#### [Aim of the task]
Go through the listing below and show each line that has the word "Hroot".
____ Records for the exercise
(** The end of SetActiveSlot, after both entries changed. *)
Lemma set_active_finish s w o iw io x y Cur reset :
  ufs_found -> slots_inv s -> slots_at s w o iw io ->
  attr_at s iw (new_slot_attributes reset x) -> attr_at s io (alternate_attributes y) ->
  exists s', (if StrnCmp (Suffix Cur) (Suffix w) (StrLen (Suffix Cur)) =? 0
      then match_boot_lun Cur
      else (_ ← SwitchPtnSlots (Suffix w); MarkPtnActive (Suffix w) : B unit)) s = Some (tt, s') /\
    keeps s s' /\ attr_at s' iw (new_slot_attributes reset x) /\
    attr_at s' io (alternate_attributes y).
Proof.
  intros Hu Hinv Hat Hx Hy. case_if.
  - destruct (match_boot_lun_ok (R := same_attributes) Cur s Hu) as ([] & s' & Hr & K & HS & _).
    exists s'. split; [done|]. split; [done|]. by split; eapply same_attributes_at.
  - destruct (SwitchPtnSlots_ok (R := same_attributes) (Suffix w) s Hu Hinv) as ([] & s1 & Hr & K & HS & _).
    destruct (MarkPtnActive_run s1 w o iw io (new_slot_attributes reset x) (alternate_attributes y))
      as (s' & Hm & K' & _ & _ & _ & Hx' & Hy').
    { by apply (keeps_inv s). } { by apply (keeps_slots_at s). }
    { by eapply same_attributes_at. } { by eapply same_attributes_at. }
    rewrite new_slot_attributes_marked in Hx'. rewrite alternate_attributes_marked in Hy'.
    exists s'. split; [run; by rewrite Hr|]. split; [by transitivity s1|done].
Qed.

Lemma SetActiveSlot_pair s s0 w o iw io x y cur reset :
  ufs_found -> slots_inv s -> GetActiveSlot empty_slot s = Some ((EFI_SUCCESS, cur), s0) ->
  slots_at s w o iw io -> attr_at s0 iw x -> attr_at s0 io y ->
  exists s', SetActiveSlot (Some w) reset s = Some (EFI_SUCCESS, s') /\ keeps s s' /\
    attr_at s' iw (new_slot_attributes reset x) /\ attr_at s' io (alternate_attributes y).
Proof.
  intros Hu Hinv Hg Hat Hx Hy.
  destruct (GetActiveSlot_ok (R := any_change) empty_slot s Hinv) as (r & s0' & Hg' & K0 & _).
  rewrite Hg in Hg'. injection Hg' as <- <-.
  assert (Hat0 := keeps_slots_at _ _ _ _ _ _ K0 Hat).
  destruct (slots_at_bound _ _ _ _ _ Hat0) as [_ Hne].
  destruct (change_attributes_run iw (new_slot_attributes reset) s0 x Hx)
    as (s1 & H1 & K1 & Hx1 & Ho1 & _).
  assert (Hat1 := keeps_slots_at _ _ _ _ _ _ K1 Hat0).
  destruct (change_attributes_run io alternate_attributes s1 y)
    as (s2 & H2 & K2 & Hy2 & Ho2 & _); [by apply Ho1|].
  assert (K02 : keeps s s2) by (etransitivity; [exact K0|by transitivity s1]).
  destruct (set_active_finish s2 w o iw io x y cur reset) as (s' & Hf & K & Hx' & Hy'); try done.
  { by apply (keeps_inv s). } { by apply (keeps_slots_at s). } { by apply Ho2. }
  exists s'. split; [|split; [by transitivity s2|done]].
  unfold SetActiveSlot. run. rewrite Hg. run. change (is_success EFI_SUCCESS) with true. cbn [negb].
  rewrite (alternate_slot _ _ _ _ _ Hat). run. rewrite (slots_at_entry _ _ _ _ _ Hat0). run.
  rewrite H1. run. rewrite (slots_at_entry _ _ _ _ _ (slots_at_sym _ _ _ _ _ Hat1)). run.
  rewrite H2. run. rewrite UpdatePartitionAttributes_nothing.
  run. by rewrite Hf.
Qed.

(** Looking up the active slot from an empty one. *)
Lemma GetActiveSlot_empty s ia ib a b :
  ab_ok s ia ib -> attr_at s ia a -> attr_at s ib b ->
  match active_of a b with
  | Some w => exists s0, GetActiveSlot empty_slot s = Some ((EFI_SUCCESS, w), s0) /\ keeps s s0 /\
      attr_at s0 ia (looked_up a b) /\ attr_at s0 ib b /\ RootType s0 = RootType s /\ log s0 = log s
  | None => GetActiveSlot empty_slot s = Some ((EFI_NOT_FOUND, empty_slot), s)
  end.
Proof.
  intros Hab Ha Hb. pose proof (GetActiveSlot_spec s ia ib a b empty_slot Hab Ha Hb) as Hg.
  unfold active_of, looked_up, active_result in *. destruct (best_slot a b) as [w|] eqn:Ew.
  { exists s. by repeat (split; [done || reflexivity|]). }
  cbn [length Suffix empty_slot Nat.eqb] in Hg. destruct (never_booted a); [|done].
  destruct (ab_lookup _ _ _ Hab) as (_ & _ & Hne).
  eexists. split; [exact Hg|]. unfold attr_at in *. cbn [PtnEntries set_FirstBoot set_PtnEntries].
  split.
  { transitivity (set_PtnEntries (alter (fun e => set_attributes (first_boot_attributes (attributes e)) e)
      ia (PtnEntries s)) s); [by apply keeps_alter|apply keeps_set_FirstBoot]. }
  unfold first_boot_state. cbn [PtnEntries set_FirstBoot set_PtnEntries RootType log].
  split; [|split; [by rewrite list_lookup_alter_ne|done]].
  rewrite list_lookup_alter_eq. destruct (PtnEntries s !! ia); [|done]. by injection Ha as <-.
Qed.

Lemma slots_at_ab s ia ib w :
  ab_ok s ia ib -> w = slot_a \/ w = slot_b ->
  slots_at s w (of_slot w slot_b slot_a) (of_slot w ia ib) (of_slot w ib ia).
Proof. intros H [-> | ->]; [left|right]; done. Qed.

(** C9 Making a slot active: when the list has an active slot, or none was ever
    booted, [SetActiveSlot] succeeds and the slot it was given is the active one
    from then on.  It has the highest priority, all its retries and is bootable; it
    stays successful unless the bit is to be reset.  The other slot is not active,
    comes next in priority and is otherwise as before.  Without an active slot
    nothing changes. *)
Theorem SetActiveSlot_active s ia ib a b w reset :
  ufs_found -> slots_inv s -> ab_ok s ia ib -> attr_at s ia a -> attr_at s ib b ->
  w = slot_a \/ w = slot_b ->
  match active_of a b with
  | None => SetActiveSlot (Some w) reset s = Some (EFI_NOT_FOUND, s)
  | Some _ => exists s' x' y',
      let x := of_slot w (looked_up a b) b in
      let y := of_slot w b (looked_up a b) in
      SetActiveSlot (Some w) reset s = Some (EFI_SUCCESS, s') /\
      GetActiveSlot empty_slot s' = Some ((EFI_SUCCESS, w), s') /\
      attr_at s' (of_slot w ia ib) x' /\ attr_at s' (of_slot w ib ia) y' /\
      (active x' = true /\ priority_of x' = MAX_PRIORITY /\ retries_of x' = 7 /\
       unbootable x' = false /\ successful x' = negb reset && successful x) /\
      (active y' = false /\ priority_of y' = MAX_PRIORITY - 1 /\ retries_of y' = retries_of y /\
       unbootable y' = unbootable y /\ successful y' = successful y)
  end.
Proof.
  intros Hu Hinv Hab Ha Hb Hw. pose proof (GetActiveSlot_empty s ia ib a b Hab Ha Hb) as Hg.
  destruct (active_of a b) as [cur|].
  - destruct Hg as (s0 & Hg & _ & Ha0 & Hb0 & _).
    pose proof (slots_at_ab s ia ib w Hab Hw) as Hat.
    destruct (SetActiveSlot_pair s s0 w _ _ _ (of_slot w (looked_up a b) b)
      (of_slot w b (looked_up a b)) cur reset Hu Hinv Hg Hat) as (s' & Hs & K & Hx & Hy).
    { unfold of_slot. by case_decide. } { unfold of_slot. by case_decide. }
    exists s', (new_slot_attributes reset (of_slot w (looked_up a b) b)),
      (alternate_attributes (of_slot w b (looked_up a b))).
    split; [exact Hs|]. split; [|split; [exact Hx|split; [exact Hy|]]].
    + by apply (slots_at_active s' w _ _ _ _ _ empty_slot (keeps_slots_at _ _ _ _ _ _ K Hat) Hx Hy
        (eligible_new _ _) (eligible_alternate _)).
    + split; [apply new_slot_attributes_spec|apply alternate_attributes_spec].
  - unfold SetActiveSlot. run. by rewrite Hg.
Qed.
End boot.
(* ===== verification/SparseSpec.v ===== *)
(** * Flashing a sparse image is writing what the image stands for.

    [decode] is an independent reader of the format: an image is a sequence of
    pieces, data to be written or a hole.  The handler never reads outside of the
    image it was given, writes inside of the partition only, and when it reports
    success the partition holds the pieces, with the holes as they were. *)
From stdpp Require Import base numbers list option strings.
From Stdlib Require Import ZArith Lia Ascii.
From S2P Require Import Prelude BaseLib Unicode Storage Bytes StorageSpec Gpt Partitions Slots SlotsSpec Flash.
Local Open Scope Z_scope.

(** ** The format *)
Inductive piece :=
| Data (data : list Z)
| Hole (size : Z).

Definition piece_size (p : piece) : Z :=
  match p with Data data => Z.of_nat (length data) | Hole n => n end.

(** A chunk by the fields of its header and the bytes behind it: the piece, its
    blocks, and what follows.  The bytes a CRC chunk passes over are counted in 32
    bits. *)
Definition decode_body (blk type_ blocks total : Z) (rest : list Z) : option (piece * Z * list Z) :=
  let size := blk * blocks in
  if type_ =? CHUNK_TYPE_RAW then
    if (total =? 12 + size) && (size <=? Z.of_nat (length rest))
    then Some (Data (take (Z.to_nat size) rest), blocks, drop (Z.to_nat size) rest) else None
  else if type_ =? CHUNK_TYPE_FILL then
    if (total =? 16) && (4 <=? length rest)%nat
    then Some (Data (concat (repeat (fill_buffer blk (take 4 rest)) (Z.to_nat blocks))), blocks,
               drop 4 rest) else None
  else if type_ =? CHUNK_TYPE_DONT_CARE then Some (Hole size, blocks, rest)
  else if type_ =? CHUNK_TYPE_CRC then
    if (total =? 12) && (u32 size <=? Z.of_nat (length rest))
    then Some (Hole size, blocks, drop (Z.to_nat (u32 size)) rest) else None
  else None.

(** One chunk in front of the bytes. *)
Definition decode_chunk (blk : Z) (img : list Z) : option (piece * Z * list Z) :=
  if (length img <? 12)%nat then None
  else decode_body blk (le 2 img 0) (le 4 img 4) (le 4 img 8) (drop 12 img).

Fixpoint decode (blk : Z) (count : nat) (img : list Z) : option (list piece * Z) :=
  match count with
  | O => Some ([], 0)
  | S count' =>
    '(p, blocks, rest) ← decode_chunk blk img;
    '(ps, total) ← decode blk count' rest;
    Some (p :: ps, blocks + total)
  end.

(** The header in front of the chunks. *)
Definition decode_image (img : list Z) : option (list piece) :=
  if (length img <? 28)%nat then None else
  if negb (le 2 img 8 =? 28) then None else
  '(ps, total) ← decode (le 4 img 12) (Z.to_nat (le 4 img 20)) (drop 28 img);
  if total =? le 4 img 16 then Some ps else None.

(** The bytes of a device after the pieces were laid out from an address on. *)
Fixpoint lay (ps : list piece) (at_ : Z) (f : Z -> Z) : Z -> Z :=
  match ps with
  | [] => f
  | Data data :: ps' => lay ps' (at_ + Z.of_nat (length data)) (overlay at_ data f)
  | Hole n :: ps' => lay ps' (at_ + n) f
  end.

Lemma lay_ext ps at_ f g : (forall a, f a = g a) -> forall a, lay ps at_ f a = lay ps at_ g a.
Proof.
  revert at_ f g. induction ps as [|[data|n] ps IH]; intros at_ f g H a; cbn [lay]; [done| |].
  - apply IH. by apply overlay_ext.
  - by apply IH.
Qed.

Lemma lay_cons p ps at_ f a :
  lay ps (at_ + piece_size p) (lay [p] at_ f) a = lay (p :: ps) at_ f a.
Proof. by destruct p. Qed.

Lemma fill_buffer_length size v :
  0 <= size -> length v = 4%nat -> Z.of_nat (length (fill_buffer size v)) = size.
Proof.
  intros Hs Hv. unfold fill_buffer. rewrite length_app, repeat_length.
  assert (Hc : forall n, length (concat (repeat v n)) = (4 * n)%nat).
  { induction n as [|n IH]; cbn [repeat concat]; [done|]. rewrite length_app, IH, Hv. lia. }
  rewrite Hc. pose proof (Z.div_mod size 4). pose proof (Z.mod_pos_bound size 4).
  pose proof (Z.div_pos size 4). lia.
Qed.

Lemma concat_repeat_length {A} (l : list A) n : length (concat (repeat l n)) = (n * length l)%nat.
Proof.
  induction n as [|n IH]; cbn [repeat concat]; [done|]. rewrite length_app, IH. lia.
Qed.

(** ** Writes of whole blocks *)
Section sparse.
Context {FW : Firmware} {dev bs : Z} {content : list device_event -> Z -> Z}.
Context {BD : BlockDevice dev bs content} {BL : BaseLib} {UL : UnicodeLib} {BM : BootMode}.

(** What a step of the handler does: only the log grows, by writes inside [lo, hi). *)
Definition flashes (lo hi : Z) (s s' : boot_state) : Prop :=
  only_log s s' /\ exists evs, log s' = log s ++ evs /\
    Forall (write_inside (dev := dev) (bs := bs) lo hi) evs.

Lemma flashes_refl lo hi s : flashes lo hi s s.
Proof. split; [apply only_log_refl|]. exists []. by rewrite app_nil_r. Qed.

Lemma flashes_trans lo hi s1 s2 s3 : flashes lo hi s1 s2 -> flashes lo hi s2 s3 -> flashes lo hi s1 s3.
Proof.
  intros [O1 (e1 & L1 & F1)] [O2 (e2 & L2 & F2)]. split.
  - unfold only_log in *. rewrite O2, O1. by destruct s1.
  - exists (e1 ++ e2). rewrite L2, L1, app_assoc. split; [done|]. by apply Forall_app.
Qed.

Lemma flashes_weaken lo hi lo' hi' s s' :
  lo' <= lo -> hi <= hi' -> flashes lo hi s s' -> flashes lo' hi' s s'.
Proof.
  intros H1 H2 [O (evs & L & F)]. split; [done|]. exists evs. split; [done|].
  weaken F. by eapply write_inside_weaken.
Qed.

Lemma flashes_root lo hi s s' : flashes lo hi s s' -> RootType s' = RootType s.
Proof. intros [O _]. unfold only_log in O. by rewrite O. Qed.

Lemma WriteToDisk_aligned blk h Image Size offset s k :
  RootType s = EMMC \/ RootType s = UFS ->
  This blk = dev -> BlockSize blk = bs -> bs = 2 ^ k -> 0 <= k <= 31 ->
  0 <= offset -> 0 <= Size < 2 ^ 32 -> offset * bs + Size < 2 ^ 64 -> (bs | Size) ->
  (Z.to_nat Size <= length Image)%nat ->
  (forall l e, definite (EventStatus l e)) ->
  exists st s', WriteToDisk (Some blk) h Image Size offset s = Some (st, s') /\ definite st /\
    flashes (offset * bs) (offset * bs + Size) s s' /\
    (st = EFI_SUCCESS -> forall a, content (log s') a =
       overlay (offset * bs) (take (Z.to_nat Size) Image) (content (log s)) a).
Proof.
  intros Hroot Hdev Hbs Hk Hk31 HO HS HOS [q Hq] HI Hdef. unfold WriteToDisk.
  destruct (WriteBlockToPartition_spec (BD := BD) IsFlashSplitNeeded blk (Some h) offset Size Image s k)
    as (st & s' & Hr & Hl & Hc); try done.
  exists st, s'. split; [exact Hr|]. enough (definite st /\ exists evs, log s' = log s ++ evs /\
    Forall (write_inside (dev := dev) (bs := bs) (offset * bs) (offset * bs + Size)) evs)
    as [Hd He] by done.
  assert (Hpos : 0 < bs) by (rewrite Hk; apply Z.pow_pos_nonneg; lia).
  assert (Htype : CheckRootDeviceType s = Some (RootType s, s)).
  { unfold CheckRootDeviceType. run. by destruct Hroot as [-> | ->]. }
  unfold WriteBlockToPartition in Hr. rewrite bind_run, Htype in Hr.
  rewrite (bool_decide_false (RootType s = NAND)) in Hr by (destruct Hroot as [-> | ->]; done).
  cbn [fst snd] in Hr. change (is_success EFI_SUCCESS) with true in Hr. cbn [negb] in Hr.
  rewrite Hbs in Hr. destruct (Z.eqb_spec bs 0); [lia|].
  rewrite Hq, Z.div_mul in Hr by lia. rewrite <- Hq in Hr.
  rewrite (u32_small Size) in Hr by (unfold in_u32; lia).
  rewrite Z.sub_diag in Hr. rewrite bind_run in Hr.
  destruct (Z.eqb_spec Size 0) as [Hz|Hnz].
  - run_in Hr. change (is_success EFI_SUCCESS) with true in Hr. cbn in Hr.
    injection Hr as <- <-. split; [done|]. exists []. by rewrite app_nil_r.
  - set (unit_ := if negb IsFlashSplitNeeded then Size else _) in Hr.
    destruct (write_units _ blk Image Size unit_ offset Size s) as [[[st1 off1] s1]|] eqn:Hw; [|done].
    assert (st1 = st /\ s1 = s') as [-> ->].
    { destruct (negb (is_success st1)); [by injection Hr as <- <-|]. cbn in Hr.
      by injection Hr as <- <-. }
    split; [by apply (write_units_definite _ _ _ _ _ _ _ _ _ _ Hdef Hw)|].
    eapply write_units_inside in Hw; try done; try lia.
    + unfold unit_. destruct IsFlashSplitNeeded; cbn [negb]; [|lia].
      rewrite Hk, ROUND_TO_PAGE_spec; try (unfold MAX_WRITE_SIZE; lia).
      * apply Z.mul_pos_pos; [|lia]. apply Z.div_str_pos. unfold MAX_WRITE_SIZE. lia.
      * unfold MAX_WRITE_SIZE. assert (2 ^ k <= 2 ^ 31) by (apply Z.pow_le_mono_r; lia). lia.
    + unfold unit_. destruct IsFlashSplitNeeded; cbn [negb]; [|by exists q].
      rewrite Hk, ROUND_TO_PAGE_spec; [by eexists|lia|unfold MAX_WRITE_SIZE; lia|].
      unfold MAX_WRITE_SIZE. assert (2 ^ k <= 2 ^ 31) by (apply Z.pow_le_mono_r; lia). lia.
    + by exists q.
Qed.

(** ** The chunks of one image on one partition *)
Section image.
Variables (Img : list Z) (Base sz : Z) (sh : sparse_header_t).
Variables (blk : EFI_BLOCK_IO_PROTOCOL) (h Size k : Z).
Hypothesis Himg : Forall in_u8 Img.
Hypothesis Hlen : 0 <= sz <= Z.of_nat (length Img).
Hypothesis Hsz : sz < 2 ^ 32.
Hypothesis HBase : 0 < Base.
Hypothesis HEnd : Base + sz < 2 ^ 64.
Hypothesis Hdev : This blk = dev.
Hypothesis Hbs : BlockSize blk = bs.
Hypothesis Hk : bs = 2 ^ k.
Hypothesis Hk31 : 0 <= k <= 31.
Hypothesis Hblk : 0 < blk_sz sh < 2 ^ 32.
Hypothesis Hdiv : (bs | blk_sz sh).
Hypothesis HSize : 0 < Size <= 2 ^ 63.
Hypothesis HBlocks : Size < 2 ^ 32 * blk_sz sh.
Hypothesis Hdef : forall l e, definite (EventStatus l e).

Definition image_bytes : list Z := take (Z.to_nat sz) Img.

Record params_ok (d : SparseImgParam) : Prop := {
  ok_end : ImageEnd d = Base + sz;
  ok_size : PartitionSize d = Size;
  ok_blk : SpBlockIo d = Some blk;
  ok_handle : SpHandle d = h;
  ok_factor : BlockCountFactor d = blk_sz sh / bs;
  ok_blocks : in_u32 (TotalBlocks d)
}.

Lemma params_blocks d n : params_ok d -> in_u32 n -> params_ok (set_TotalBlocks n d).
Proof. intros [? ? ? ? ? ?] ?. by split. Qed.
Lemma params_written d n : params_ok d -> params_ok (set_WrittenBlockCount n d).
Proof. intros [? ? ? ? ? ?]. by split. Qed.
Lemma params_chunk d n : params_ok d -> params_ok (set_ChunkDataSz n d).
Proof. intros [? ? ? ? ? ?]. by split. Qed.

Lemma bs_pos : 0 < bs.
Proof. rewrite Hk. apply Z.pow_pos_nonneg; lia. Qed.

(** A block number as the byte it starts at. *)
Lemma block_address d :
  params_ok d -> TotalBlocks d * blk_sz sh < Size ->
  u64 (TotalBlocks d * BlockCountFactor d) * bs = TotalBlocks d * blk_sz sh /\
  0 <= u64 (TotalBlocks d * BlockCountFactor d).
Proof.
  intros [_ _ _ _ -> Ht] HT. unfold in_u32 in Ht. pose proof bs_pos as Hp.
  destruct Hdiv as [q Hq]. rewrite Hq, Z.div_mul by lia.
  assert (0 < q) by nia. rewrite u64_small; [nia|]. unfold in_u64.
  assert (TotalBlocks d * q <= TotalBlocks d * blk_sz sh) by (rewrite Hq; nia). nia.
Qed.
Class LoaderBuild := {
  VERIFIED_BOOT_VERSION : avb_version;
  VIRTUAL_AB_OTA : bool;
  PcdABLProduct : list Z
}.
(** The protocol of Qualcomm's verified boot driver: LocateProtocol and
    [VBDeviceResetState]. *)
Class VerifiedBootProtocol := {
  LocateVerifiedBoot : EFI_STATUS;
  VBDeviceResetState : EFI_STATUS
}.
Definition GetAVBVersion {LB : LoaderBuild} : avb_version := VERIFIED_BOOT_VERSION.
Definition VerifiedBootEnbled {LB : LoaderBuild} : bool := negb (bool_decide (GetAVBVersion = NO_AVB)).

(** ** State *)
Record DeviceInfo := mk_dev_info {
  dev_magic : list Z;
  is_unlocked : bool;
  is_unlock_critical : bool;
  is_charger_screen_enabled : bool;
  bootloader_version : list Z;
  radio_version : list Z;
  verity_mode : bool;
  user_public_key_length : Z;
  user_public_key : list Z;
  rollback_index : list Z;
  Display_Cmdline : list Z
}.
Definition DEVICE_MAGIC : list Z := bytes "ANDROID-BOOT!".
Definition DEVICE_MAGIC_SIZE : nat := 13.
Definition MAX_VERSION_LEN : nat := 64.
Definition MAX_VB_PARTITIONS : nat := 32.
Definition MAX_USER_KEY_SIZE : nat := 2048.
Definition MAX_DISPLAY_CMDLINE_LEN : nat := 128.

Definition zero_dev_info : DeviceInfo :=
  mk_dev_info (repeat 0 DEVICE_MAGIC_SIZE) false false false (repeat 0 MAX_VERSION_LEN)
    (repeat 0 MAX_VERSION_LEN) false 0 (repeat 0 MAX_USER_KEY_SIZE)
    (repeat 0 MAX_VB_PARTITIONS) (repeat 0 MAX_DISPLAY_CMDLINE_LEN).

(** [VirtualAbMsg] is the page read from the misc partition, once it was read. *)
Record loader := mk_loader {
  Boot : boot_state;
  DevInfo : DeviceInfo;
  FirstReadDevInfo : bool;
  VirtualAbMsg : option (list Z)
}.
Abbreviation LD := (M loader).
________
#### [Exercise solution]
  intros Hroot Hdev Hbs Hk Hk31 HO HS HOS [q Hq] HI Hdef. unfold WriteToDisk.
  { unfold CheckRootDeviceType. run. by destruct Hroot as [-> | ->]. }
  rewrite (bool_decide_false (RootType s = NAND)) in Hr by (destruct Hroot as [-> | ->]; done).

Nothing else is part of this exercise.